1 Introduction

Mass spectrometry imaging (MSI) is a transformative technology in systems biology and clinical research (Addie et al. 2015; Angel and Caprioli 2013). MSI enables the in situ analysis of tissue molecular composition for hundreds of metabolites and lipids simultaneously. Sophisticated approaches and software are therefore required in order to analyse and interpret the vast amount of data collected with each imaging experiment. As such, new bioinformatics tools and resources are needed to recreate molecular maps across tissue and probe statistical differences across a tissue slice using advanced pattern recognition tools, particularly in studies where disease processes need to be examined on a spatial basis (Alexandrov et al. 2010; Smentkowski et al. 2007; Van de Plas et al. 2007).
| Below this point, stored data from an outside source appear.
(* ===== verification/HealthCheck.v ===== *)
(** * Health checking

    Models [src/internal/healthcheck/checker.go] and [status.go].

    A round ([checkAll]) probes every target in a goroutine of its own; all a
    goroutine does to the checker is one critical section, [recordSuccess] or
    [recordFailure].  A round is therefore a sequence of such sections in an
    order the scheduler picks, followed by [updateHealthyTargets]; the order is
    an argument.  What the HTTP client reports for a probe is an argument too.
    The relation [life] interleaves the critical sections of [Start], [Stop] and
    of the goroutines that probe. *)

From S2P Require Import Prelude.

(** ** Data *)

Record Status := {
  Target : string;
  IsHealthy : bool;
  LastCheck : time;
  LastSuccess : time;
  LastFailure : time;
  FailureCount : Z
}.

Inductive HealthStatus := Healthy | Degraded | Unhealthy.

Definition HealthStatus_String (h : HealthStatus) : string :=
  match h with
  | Healthy => "healthy"
  | Degraded => "degraded"
  | Unhealthy => "unhealthy"
  end.

Record Config := {
  Targets : list string;
  Endpoint : string;
  Interval : duration;
  Timeout : duration;
  MaxFailures : Z
}.

(** [stopClosed]: whether [stopChan] has been closed. *)
Record Checker := {
  targets : list string;
  healthStatus : gmap string Status;
  healthyTargets : list string;
  endpoint : string;
  interval : duration;
  timeout : duration;
  maxFailures : Z;
  stopClosed : bool;
  running : bool
}.

Definition set_healthStatus (m : gmap string Status) (c : Checker) : Checker := {|
  targets := targets c; healthStatus := m; healthyTargets := healthyTargets c;
  endpoint := endpoint c; interval := interval c; timeout := timeout c;
  maxFailures := maxFailures c; stopClosed := stopClosed c; running := running c |}.

Definition set_healthyTargets (l : list string) (c : Checker) : Checker := {|
  targets := targets c; healthStatus := healthStatus c; healthyTargets := l;
  endpoint := endpoint c; interval := interval c; timeout := timeout c;
  maxFailures := maxFailures c; stopClosed := stopClosed c; running := running c |}.

Definition set_running (closed run : bool) (c : Checker) : Checker := {|
  targets := targets c; healthStatus := healthStatus c; healthyTargets := healthyTargets c;
  endpoint := endpoint c; interval := interval c; timeout := timeout c;
  maxFailures := maxFailures c; stopClosed := closed; running := run |}.

(** What the probe of a target gave: the request could not be built, it failed
    (a timeout included), or it was answered with a status code. *)
Inductive probe := BadRequest | NoResponse | Response (code : Z).

(** ** Operations *)

(** The status a target starts with. *)
Definition initial_status (target : string) (now : time) : Status := {|
  Target := target; IsHealthy := true; LastCheck := now;
  LastSuccess := zero_time; LastFailure := zero_time; FailureCount := 0 |}.

(** [NewChecker]; [now i] is the clock reading of the loop's [i]-th turn. *)
Definition NewChecker (cfg : Config) (now : nat → time) : Checker := {|
  targets := Targets cfg;
  healthStatus :=
    foldl (λ m '(i, target), <[target := initial_status target (now i)]> m) ∅
      (imap pair (Targets cfg));
  healthyTargets := [];
  endpoint := if decide (Endpoint cfg = "") then "/health" else Endpoint cfg;
  interval := if Interval cfg <=? 0 then 10 * second else Interval cfg;
  timeout := if Timeout cfg <=? 0 then 5 * second else Timeout cfg;
  maxFailures := if MaxFailures cfg <=? 0 then 3 else MaxFailures cfg;
  stopClosed := false;
  running := false
|}.

Definition success_status (t1 t2 : time) (s : Status) : Status := {|
  Target := Target s; IsHealthy := true; LastCheck := t1; LastSuccess := t2;
  LastFailure := LastFailure s; FailureCount := 0 |}.

Definition failure_status (maxF : Z) (t1 t2 : time) (s : Status) : Status :=
  let n := wrap64 (FailureCount s + 1) in {|
  Target := Target s;
  IsHealthy := if IsHealthy s && (n >=? maxF) then false else IsHealthy s;
  LastCheck := t1; LastSuccess := LastSuccess s; LastFailure := t2; FailureCount := n |}.

(** [status := c.healthStatus[target]], a pointer: an update through it panics
    when the map has no such key. *)
Definition update_status (target : string) (f : Status → Status) : Comp Checker unit :=
  c ← get_state;
  match healthStatus c !! target with
  | Some s => put_state (set_healthStatus (<[target := f s]> (healthStatus c)) c)
  | None => panic "invalid memory address or nil pointer dereference"
  end.

Definition recordSuccess (target : string) (t1 t2 : time) : Comp Checker unit :=
  update_status target (success_status t1 t2).

Definition recordFailure (target : string) (t1 t2 : time) : Comp Checker unit :=
  c ← get_state;
  update_status target (failure_status (maxFailures c) t1 t2).

(** [checkTarget]; [client] is the answer of the HTTP client to a [GET] of a URL. *)
Definition checkTarget (client : string → probe) (target : string) (t1 t2 : time)
    : Comp Checker unit :=
  c ← get_state;
  let url := target +:+ endpoint c in
  match client url with
  | BadRequest => recordFailure target t1 t2
  | NoResponse => recordFailure target t1 t2
  | Response code =>
      if (code >=? 200) && (code <? 400) then recordSuccess target t1 t2
      else recordFailure target t1 t2
  end.

(** [updateHealthyTargets]: its loop dereferences the status of each target. *)
Fixpoint healthy_of (m : gmap string Status) (ts : list string) : option (list string) :=
  match ts with
  | [] => Some []
  | t :: ts =>
      match m !! t, healthy_of m ts with
      | Some s, Some l => Some (if IsHealthy s then t :: l else l)
      | _, _ => None
      end
  end.

Definition updateHealthyTargets : Comp Checker unit :=
  c ← get_state;
  match healthy_of (healthStatus c) (targets c) with
  | Some l => put_state (set_healthyTargets l c)
  | None => panic "invalid memory address or nil pointer dereference"
  end.

(** One goroutine of a round: its target, what the client answers it and the
    clock readings of its critical section. *)
Record job := { j_target : string; j_client : string → probe; j_t1 : time; j_t2 : time }.

Definition run_job (j : job) : Comp Checker unit :=
  checkTarget (j_client j) (j_target j) (j_t1 j) (j_t2 j).

Fixpoint run_jobs (js : list job) : Comp Checker unit :=
  match js with
  | [] => mret tt
  | j :: js => run_job j;; run_jobs js
  end.

(** [checkAll], with its goroutines in the order their sections ran. *)
Definition checkAll (js : list job) : Comp Checker unit :=
  run_jobs js;; updateHealthyTargets.

(** The jobs of a round are one goroutine per element of [c.targets]. *)
Definition round_of (js : list job) (c : Checker) : Prop := j_target <$> js ≡ₚ targets c.

(** The critical section of [Start]: whether it goes on. *)
Definition start_section : Comp Checker bool :=
  c ← get_state;
  if running c then mret false
  else put_state (set_running (stopClosed c) true c);; mret true.

(** [Start]: the initial round, when not running; the result says whether the
    background loop was started. *)
Definition Start (js : list job) : Comp Checker bool :=
  go_on ← start_section;
  if (go_on : bool) then checkAll js;; mret true else mret false.

(** [Stop]: closing a closed channel panics. *)
Definition Stop : Comp Checker unit :=
  c ← get_state;
  if running c then
    if stopClosed c then panic "close of closed channel"
    else put_state (set_running true false c)
  else mret tt.

(** The copies the accessors return. *)
Definition GetHealthyTargets (c : Checker) : list string := healthyTargets c.
Definition GetAllTargets (c : Checker) : list string := targets c.
Definition GetStatus (c : Checker) (target : string) : option Status := healthStatus c !! target.
Definition GetAllStatus (c : Checker) : gmap string Status := healthStatus c.

Definition OverallHealth (c : Checker) : HealthStatus :=
  let totalTargets := length (targets c) in
  let healthyCount := length (healthyTargets c) in
  if decide (healthyCount = 0%nat) then Unhealthy
  else if decide (healthyCount < totalTargets)%nat then Degraded
  else Healthy.

(** ** Goroutines

    A goroutine of the checker is in the loop that [Start] leaves behind, at its
    [select], or in a round, [checkAll]: the probes of [pending] have not recorded
    their results yet.  What takes the lock is one step: the sections of [Start]
    and [Stop], the recording of one probe, and [updateHealthyTargets]; between
    them everything else may run, rounds of other goroutines included. *)
Inductive goroutine :=
  | Loop
  | Round (pending : list string).

(** A loop begins a round on a tick of its ticker and ends once the channel is
    closed; when both are ready, [select] picks either.  The goroutine of
    [Start] goes from its first round to the loop as the others do. *)
Inductive life : Checker * list goroutine → Checker * list goroutine → Prop :=
  | life_start c c' gs go_on :
      start_section c = (c', Ret go_on) →
      life (c, gs) (c', if go_on then Round (targets c) :: gs else gs)
  | life_stop c c' gs : Stop c = (c', Ret tt) → life (c, gs) (c', gs)
  | life_tick c gs1 gs2 : life (c, gs1 ++ Loop :: gs2) (c, gs1 ++ Round (targets c) :: gs2)
  | life_probe j c c' ps1 ps2 gs1 gs2 :
      run_job j c = (c', Ret tt) →
      life (c, gs1 ++ Round (ps1 ++ j_target j :: ps2) :: gs2) (c', gs1 ++ Round (ps1 ++ ps2) :: gs2)
  | life_update c c' gs1 gs2 :
      updateHealthyTargets c = (c', Ret tt) → life (c, gs1 ++ Round [] :: gs2) (c', gs1 ++ Loop :: gs2)
  | life_exit c gs1 gs2 : stopClosed c = true → life (c, gs1 ++ Loop :: gs2) (c, gs1 ++ gs2).

(** ** The invariant

    Every target has a status, its failure counter counts from zero to at most
    [b], and the target is unhealthy exactly when the counter has reached the
    threshold; the healthy list is part of the target list. *)

Definition status_ok (maxF b : Z) (s : Status) : Prop :=
  0 <= FailureCount s <= b ∧ IsHealthy s = (FailureCount s <? maxF).

Record inv (b : Z) (c : Checker) : Prop := {
  inv_config : 0 < maxFailures c <= max_int64;
  inv_dom : ∀ t, t ∈ targets c → is_Some (healthStatus c !! t);
  inv_status : ∀ t s, healthStatus c !! t = Some s → status_ok (maxFailures c) b s;
  inv_healthy : healthyTargets c `sublist_of` targets c
}.

(** ** Lemmas *)

(** Whether a probe counts as a success: any 2xx or 3xx answer. *)
Definition probe_ok (p : probe) : bool :=
  match p with
  | Response code => (code >=? 200) && (code <? 400)
  | _ => false
  end.

(** The effect of a job on the status of its target. *)
Definition check_status (maxF : Z) (ok : bool) (t1 t2 : time) : Status → Status :=
  if ok then success_status t1 t2 else failure_status maxF t1 t2.

Definition job_ok (ep : string) (j : job) : bool := probe_ok (j_client j (j_target j +:+ ep)).

Definition job_status (c : Checker) (j : job) : Status → Status :=
  check_status (maxFailures c) (job_ok (endpoint c) j) (j_t1 j) (j_t2 j).

Lemma run_job_eq (j : job) (c : Checker) :
  run_job j c =
    match healthStatus c !! j_target j with
    | Some s => (set_healthStatus (<[j_target j := job_status c j s]> (healthStatus c)) c, Ret tt)
    | None => (c, Panic "invalid memory address or nil pointer dereference")
    end.
Proof.
  unfold run_job, checkTarget, job_status, job_ok, check_status, recordSuccess, recordFailure,
    update_status, mbind, comp_bind. simpl.
  destruct (j_client j _) as [| |code]; simpl; try case_bool; simpl;
    by destruct (healthStatus c !! j_target j).
Qed.

(** The statuses after a sequence of jobs, each of which finds its target. *)
Definition jobs_status (c : Checker) (js : list job) (m : gmap string Status) : gmap string Status :=
  foldl (λ m j, alter (job_status c j) (j_target j) m) m js.

Lemma run_jobs_eq (js : list job) (c : Checker) :
  (∀ j, j ∈ js → is_Some (healthStatus c !! j_target j)) →
  run_jobs js c = (set_healthStatus (jobs_status c js (healthStatus c)) c, Ret tt).
Proof.
  revert c. induction js as [|j js IH]; intros c Hin; simpl; [by destruct c|].
  destruct (Hin j) as [s Hs]; [set_solver|].
  erewrite comp_bind_step by (rewrite run_job_eq, Hs; done).
  rewrite IH; simpl.
  - unfold jobs_status. simpl. unfold set_healthStatus. simpl. repeat f_equal.
    apply map_eq. intros t. rewrite lookup_alter, lookup_insert.
    case_decide; subst; [by rewrite Hs|done].
  - intros j' Hj'. rewrite lookup_insert. case_decide; [done|]. apply Hin. set_solver.
Qed.

(** With distinct targets, each status is changed by its own job only. *)
Lemma jobs_status_lookup (c : Checker) (js : list job) (m : gmap string Status) (t : string) :
  NoDup (j_target <$> js) →
  jobs_status c js m !! t =
    match (list_to_map ((λ j, (j_target j, j)) <$> js) : gmap string job) !! t with
    | Some j => job_status c j <$> m !! t
    | None => m !! t
    end.
Proof.
  revert m. induction js as [|j js IH]; intros m Hnd; simpl; [done|].
  inversion_clear Hnd as [|? ? Hj Hjs]. unfold jobs_status in *. simpl. rewrite IH by done.
  rewrite lookup_alter, lookup_insert. case_decide; subst; [|done].
  rewrite (not_elem_of_list_to_map_1 _ (j_target j)); [done|].
  rewrite <- list_fmap_compose. done.
Qed.

Lemma jobs_status_is_Some (c : Checker) (js : list job) (m : gmap string Status) (t : string) :
  is_Some (m !! t) → is_Some (jobs_status c js m !! t).
Proof.
  unfold jobs_status. revert m. induction js as [|j js IH]; [done|].
  intros m Hm. apply IH. rewrite lookup_alter.
  case_decide; subst; [by rewrite fmap_is_Some|done].
Qed.

Lemma healthy_of_eq (m : gmap string Status) (ts : list string) :
  (∀ t, t ∈ ts → is_Some (m !! t)) →
  healthy_of m ts = Some (filter (λ t, IsHealthy <$> m !! t = Some true) ts).
Proof.
  induction ts as [|t ts IH]; intros Hin; simpl; [done|].
  destruct (Hin t) as [s Hs]; [set_solver|]. rewrite Hs, IH by set_solver.
  rewrite filter_cons, Hs. simpl. destruct (IsHealthy s); [by rewrite decide_True|by rewrite decide_False].
Qed.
There have been various software packages released to view and analyse MSI data (Bemis et al. 2015; Gibb and Strimmer 2012; Källback et al. 2016; Parry et al. 2013; Verbeeck et al. 2014). Many tools including Biomap, DataCube Explorer, msIQuant and MSiReader do not perform multivariate statistical analysis, whilst others are vendor specific, e.g., ImageQuest (Thermo Scientific). Omnispect and Cardinal are freely available and perform multivariate analysis on data using non-negative matrix factorization and spatially-aware clustering approaches, respectively. However these software packages do not provide lipid feature annotation. Recently, a framework for false-discovery rate-controlled metabolite annotation for MSI has been developed as part of the METASPACE consortium, with great potential for stream-lining MSI data analysis (Palmer et al. 2017).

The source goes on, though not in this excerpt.